The Pipe People
It’ s been a hard day of work, and Joseph is looking forward to a home cooked meal. Just before the sun goes down, he walks home to be greeted by his wife and three children. He plays with his children and some of the neighbor kids for a while before dinner. Finally, it’ s time to relax for the evening and he sits with his family on the cement floor of their twenty-foot long cylinder shaped home to enjoy the rice his wife prepared.
Joseph and his family live in Pipe Village just outside of Hyderabad, India. Pipe Village is a town made up of cement sewer pipe homes. The men of the village are enslaved by the owner of a nearby pipe factory. The owner believes he’ s being gracious by allowing the workers to use defective and unwanted pipes from the factory to make homes for their families. Because the workers who are forced to survive on $ 2 a day have no other choice, they make the cement tubes their homes with little complaining. The pipe people accept their lot in life and make use of whatever they can find in the pipe graveyard. They’ ve built doors and porches on their pipe homes, using abandoned wood from the factory. And the women gather household items when they can afford them from nearby markets.

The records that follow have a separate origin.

(* ===== verification/Calls.v ===== *)
(** The calls the constructors and destructors make to the kernel, to cppzmq and to
    the file system: a log of the calls and a function that gives their results;
    exceptions, and the cleanup C++ does when one passes. None of the callees is
    modelled. *)

From S2P Require Import Prelude Threads.
From stdpp Require Import options.

Inductive sockopt :=
  | SO_SNDBUF (bytes : Z) | SO_RCVBUF (bytes : Z) | SO_REUSEADDR
  | IP_MULTICAST_TTL (ttl : Z) | IP_MULTICAST_LOOP | IP_ADD_MEMBERSHIP (group : Z).

(** The member objects of the ZeroMQ classes, by the class that owns them. *)
Inductive zmq_owner := Publisher | Subscriber.
Inductive zmq_opt := Linger (ms : Z) | RcvTimeo (ms : Z).

Inductive syscall :=
  | Socket                                   (* socket(AF_INET, SOCK_DGRAM, IPPROTO_UDP) *)
  | Setsockopt (fd : Z) (opt : sockopt)
  | Bind (fd : Z) (port : list byte)         (* INADDR_ANY and a port in network order *)
  | GetFlags (fd : Z)                        (* fcntl(fd, F_GETFL, 0) *)
  | SetNonblock (fd : Z) (flags : Z)         (* fcntl(fd, F_SETFL, flags | O_NONBLOCK) *)
  | Close (fd : Z)
  | ZmqContext (o : zmq_owner)               (* context_(1) *)
  | ZmqSocket (o : zmq_owner)                (* a PUB or SUB socket in that context *)
  | ZmqBind (o : zmq_owner) (address : list byte)
  | ZmqConnect (o : zmq_owner) (address : list byte)
  | ZmqSet (o : zmq_owner) (opt : zmq_opt)
  | ZmqClose (o : zmq_owner)                 (* close() *)
  | ZmqSocketDtor (o : zmq_owner)            (* ~socket_t(): closes what is not closed *)
  | ZmqContextDtor (o : zmq_owner)           (* ~context_t() *)
  | PathExists (path : list byte)            (* std::filesystem::exists *)
  | CreateDirectories (path : list byte)
  | Join                                     (* join() of the object's thread *)
  | DestroyMembers.                          (* the derived class's own members *)

#[export] Instance sockopt_eq_dec : EqDecision sockopt.
Proof. solve_decision. Defined.
#[export] Instance zmq_owner_eq_dec : EqDecision zmq_owner.
Proof. solve_decision. Defined.
#[export] Instance zmq_opt_eq_dec : EqDecision zmq_opt.
Proof. solve_decision. Defined.
#[export] Instance syscall_eq_dec : EqDecision syscall.
Proof. solve_decision. Defined.

(** [htons] of an [unsigned short]: its bytes, most significant first. *)
Definition htons (port : Z) : list byte := rev (le_bytes 2 port).

(** * Calls in order, and exceptions *)

(** [sys log c] is the result of [c] after the calls in [log]; the outcome is the
    log and a value or an exception. *)
Definition Sys (A : Type) : Type := (list syscall -> syscall -> Z) -> list syscall -> list syscall * (exn + A).

Definition sys_ret {A} (x : A) : Sys A := fun _ log => (log, inr x).
Definition sys_throw {A} (e : exn) : Sys A := fun _ log => (log, inl e).
Definition sys_call (c : syscall) : Sys Z := fun sys log => (log ++ [c], inr (sys log c)).

#[export] Instance sys_bind : MBind Sys := fun A B k m sys log =>
  match m sys log with
  | (log', inl e) => (log', inl e)
  | (log', inr x) => k x sys log'
  end.

(** [if (c) throw e;] *)
Definition throw_if (c : bool) (e : exn) : Sys () := if c then sys_throw e else sys_ret tt.

(** A call of cppzmq: it returns, or throws [zmq::error_t] with the error number
    the library gave. *)
Definition zmq_call (c : syscall) : Sys () :=
  num ← sys_call c; throw_if (negb (num =? 0)) (ZmqError num).

(** A call that does not throw and whose result is not used. *)
Definition quiet_call (c : syscall) : Sys () := _ ← sys_call c; sys_ret tt.

(** When [m] throws, what it leaves is cleaned up and the exception goes on. *)
Definition on_throw {A} (cleanup : Sys ()) (m : Sys A) : Sys A := fun sys log =>
  match m sys log with
  | (log', inl e) =>
      match cleanup sys log' with
      | (log2, inl e2) => (log2, inl e2)
      | (log2, inr _) => (log2, inl e)
      end
  | r => r
  end.

(** Destructors are [noexcept]: an exception that would leave one terminates the
    program. *)
Definition noexcept {A} (m : Sys A) : Sys A := fun sys log =>
  match m sys log with (log', inl _) => (log', inl Terminate) | r => r end.

(** [this->stop()] in a destructor: it joins the thread, if there is one. *)
Definition stop_thread (th : Thread.t) : Sys () :=
  if Thread.joinable th then quiet_call Join else sys_ret tt.

(** * What is released *)

(** A descriptor that was opened and that nothing has closed. *)
Definition leaked (sys : list syscall -> syscall -> Z) (log : list syscall) : Prop :=
  exists before after, log = before ++ Socket :: after /\ 0 <= sys before Socket /\
    Close (sys before Socket) ∉ after.

(** What a program has to give back: descriptors, contexts and sockets. *)
Inductive resource := Fd (fd : Z) | Ctx (o : zmq_owner) | ZSock (o : zmq_owner).

#[export] Instance resource_eq_dec : EqDecision resource.
Proof. solve_decision. Defined.
#[export] Instance zmq_owner_countable : Countable zmq_owner.
Proof.
  refine (inj_countable' (fun o => match o with Publisher => true | Subscriber => false end)
            (fun b => if b then Publisher else Subscriber) _). by intros [].
Defined.
#[export] Instance resource_countable : Countable resource.
Proof.
  refine (inj_countable'
            (fun r => match r with Fd fd => inl fd | Ctx o => inr (inl o) | ZSock o => inr (inr o) end)
            (fun c => match c with inl fd => Fd fd | inr (inl o) => Ctx o | inr (inr o) => ZSock o end) _).
  by intros [].
Defined.

(** The resources held after a call with the given result. *)
Definition track (c : syscall) (result : Z) (R : gset resource) : gset resource :=
  match c with
  | Socket => if 0 <=? result then {[Fd result]} ∪ R else R
  | Close fd => R ∖ {[Fd fd]}
  | ZmqContext o => if result =? 0 then {[Ctx o]} ∪ R else R
  | ZmqSocket o => if result =? 0 then {[ZSock o]} ∪ R else R
  | ZmqClose o | ZmqSocketDtor o => R ∖ {[ZSock o]}
  | ZmqContextDtor o => R ∖ {[Ctx o]}
  | _ => R
  end.

Fixpoint held_from (sys : list syscall -> syscall -> Z) (before log : list syscall) (R : gset resource) :
    gset resource :=
  match log with
  | [] => R
  | c :: log' => held_from sys (before ++ [c]) log' (track c (sys before c) R)
  end.

(** The resources held after the calls of a log. *)
Definition held (sys : list syscall -> syscall -> Z) (log : list syscall) : gset resource := held_from sys [] log ∅.

(** The kernel does not give a descriptor that is open. *)
Definition fresh_descriptors (sys : list syscall -> syscall -> Z) : Prop :=
  forall log, 0 <= sys log Socket -> Fd (sys log Socket) ∉ held sys log.

(** * Proofs about calls *)

Lemma held_from_snoc sys before log c R :
  held_from sys before (log ++ [c]) R = track c (sys (before ++ log) c) (held_from sys before log R).
Proof.
  revert before R; induction log as [|c' log IH]; intros before R; simpl; [by rewrite app_nil_r|].
  rewrite IH. by rewrite <- app_assoc.
Qed.

Lemma held_snoc sys log c : held sys (log ++ [c]) = track c (sys log c) (held sys log).
Proof. apply held_from_snoc. Qed.

(** From a log after which [R] is held, [m] returns a value as [Q] says or throws as
    [E] says, of the value or exception and what is held then. *)
Definition triple {A} (sys : list syscall -> syscall -> Z) (R : gset resource) (m : Sys A)
    (Q : A -> gset resource -> Prop) (E : exn -> gset resource -> Prop) : Prop :=
  forall log, held sys log = R ->
    match m sys log with
    | (log', inr x) => Q x (held sys log')
    | (log', inl e) => E e (held sys log')
    end.

Section Triples.
Context (sys : list syscall -> syscall -> Z).
Implicit Types (R : gset resource) (c : syscall).

Lemma triple_ret {A} R (x : A) (Q : A -> gset resource -> Prop) E : Q x R -> triple sys R (sys_ret x) Q E.
Proof. intros HQ log <-. exact HQ. Qed.

Lemma triple_throw {A} R e (Q : A -> gset resource -> Prop) E : E e R -> triple sys R (sys_throw e) Q E.
Proof. intros HE log <-. exact HE. Qed.

Lemma triple_call R c (Q : Z -> gset resource -> Prop) E :
  (forall v, Q v (track c v R)) -> triple sys R (sys_call c) Q E.
Proof. intros HQ log <-. simpl. rewrite held_snoc. apply HQ. Qed.

(** [socket()] moreover gives a fresh descriptor or fails. *)
Lemma triple_socket R (Q : Z -> gset resource -> Prop) E : fresh_descriptors sys ->
  (forall v, v < 0 -> Q v R) -> (forall v, 0 <= v -> Fd v ∉ R -> Q v ({[Fd v]} ∪ R)) ->
  triple sys R (sys_call Socket) Q E.
Proof.
  intros Hf Hneg Hpos log <-. simpl. rewrite held_snoc. simpl.
  destruct (Z.leb_spec 0 (sys log Socket)); [by apply Hpos, Hf|by apply Hneg].
Qed.

Lemma triple_bind {A B} R (m : Sys A) (k : A -> Sys B) Q E :
  triple sys R m (fun x R' => triple sys R' (k x) Q E) E -> triple sys R (m ≫= k) Q E.
Proof.
  intros Hm log HR. unfold mbind, sys_bind. specialize (Hm log HR).
  destruct (m sys log) as [log' [e|x]]; [done|]. by apply Hm.
Qed.

Lemma triple_throw_if R b e (Q : () -> gset resource -> Prop) E :
  (b = true -> E e R) -> (b = false -> Q tt R) -> triple sys R (throw_if b e) Q E.
Proof. intros Ht Hf. destruct b; [by apply triple_throw, Ht|by apply triple_ret, Hf]. Qed.

Lemma triple_quiet R c (Q : () -> gset resource -> Prop) E :
  (forall v, Q tt (track c v R)) -> triple sys R (quiet_call c) Q E.
Proof. intros HQ. apply triple_bind, triple_call. intros v. by apply triple_ret. Qed.

Lemma triple_zmq R c (Q : () -> gset resource -> Prop) E :
  (forall num, num <> 0 -> E (ZmqError num) (track c num R)) -> Q tt (track c 0 R) ->
  triple sys R (zmq_call c) Q E.
Proof.
  intros HE HQ. apply triple_bind, triple_call. intros v. apply triple_throw_if; intros Hv.
  - apply HE. by apply negb_true_iff, Z.eqb_neq in Hv.
  - apply negb_false_iff, Z.eqb_eq in Hv. by subst.
Qed.

Lemma triple_on_throw {A} R (cleanup : Sys ()) (m : Sys A) Q E :
  triple sys R m Q (fun e R' => triple sys R' cleanup (fun _ => E e) E) ->
  triple sys R (on_throw cleanup m) Q E.
Proof.
  intros Hm log HR. unfold on_throw. specialize (Hm log HR).
  destruct (m sys log) as [log' [e|x]]; [|done]. specialize (Hm log' eq_refl).
  by destruct (cleanup sys log') as [log2 [e2|[]]].
Qed.

Lemma triple_noexcept {A} R (m : Sys A) Q E :
  triple sys R m Q (fun _ => E Terminate) -> triple sys R (noexcept m) Q E.
Proof.
  intros Hm log HR. unfold noexcept. specialize (Hm log HR). by destruct (m sys log) as [log' [e|x]].
Qed.

Lemma triple_conseq {A} R (m : Sys A) (Q Q' : A -> gset resource -> Prop) (E E' : exn -> gset resource -> Prop) :
  triple sys R m Q' E' -> (forall x R', Q' x R' -> Q x R') -> (forall e R', E' e R' -> E e R') ->
  triple sys R m Q E.
Proof.
  intros Hm HQ HE log HR. specialize (Hm log HR). destruct (m sys log) as [log' [e|x]]; auto.
Qed.

Lemma triple_stop_thread R th (Q : () -> gset resource -> Prop) E :
  Q tt R -> triple sys R (stop_thread th) Q E.
Proof. intros HQ. unfold stop_thread. destruct (Thread.joinable th); [by apply triple_quiet|by apply triple_ret]. Qed.

(** The members of a ZeroMQ class, constructed around the body of its constructor:
    if anything throws, neither is left. *)
Definition zmq_members (o : zmq_owner) R : gset resource := {[ZSock o]} ∪ ({[Ctx o]} ∪ R).
Definition zmq_error (e : exn) : Prop := exists num, e = ZmqError num /\ num <> 0.

Lemma triple_zmq_members {A} o R (body : Sys A) Q : Ctx o ∉ R -> ZSock o ∉ R ->
  triple sys (zmq_members o R) body Q (fun e R' => zmq_error e /\ R' = zmq_members o R) ->
  triple sys R
    (_ ← zmq_call (ZmqContext o);
     on_throw (quiet_call (ZmqContextDtor o)) (
       _ ← zmq_call (ZmqSocket o);
       on_throw (quiet_call (ZmqSocketDtor o)) body)) Q
    (fun e R' => zmq_error e /\ R' = R).
Proof.
  intros Hc Hs Hbody. apply triple_bind, triple_zmq.
  { intros num Hn. simpl. rewrite (proj2 (Z.eqb_neq _ _) Hn). by split; [exists num|]. }
  apply triple_on_throw, triple_bind, triple_zmq.
  { intros num Hn. simpl. rewrite (proj2 (Z.eqb_neq _ _) Hn). apply triple_quiet. intros ?. simpl.
    split; [by exists num|]. clear Hbody. set_solver. }
  apply triple_on_throw. eapply triple_conseq; [exact Hbody|done|].
  intros e R' [He ->]. apply triple_quiet. intros ?. apply triple_quiet. intros ?. simpl.
  split; [done|]. clear Hbody. unfold zmq_members. set_solver.
Qed.

(** A call of cppzmq that holds nothing new, inside that body. *)
Lemma triple_zmq_option R c (Q : () -> gset resource -> Prop) :
  (forall v, track c v R = R) -> Q tt R -> triple sys R (zmq_call c) Q (fun e R' => zmq_error e /\ R' = R).
Proof.
  intros Hc HQ. apply triple_zmq; rewrite ?Hc; [|done]. intros num Hn. rewrite Hc. by split; [exists num|].
Qed.

(** The end of both destructors: the socket, then the context. *)
Lemma triple_zmq_release o R R0 E : (R ∖ {[ZSock o]}) ∖ {[Ctx o]} = R0 ->
  triple sys R (_ ← quiet_call (ZmqSocketDtor o); quiet_call (ZmqContextDtor o)) (fun _ R' => R' = R0) E.
Proof. intros <-. apply triple_bind, triple_quiet. intros ?. by apply triple_quiet. Qed.
End Triples.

Joseph’ s family and his neighbor’ s lives revolve around getting enough food for their families and working long hours at the factory. Just like the pipes they live in, the people of Pipe Village are rejected and discredited in society. Joseph has lost all sense of hope for a better life for him and his wife, but he holds onto hope for his children.
Joseph knows that his children need to escape the Pipe Village. That is the only chance they have of breaking the cycle of slavery.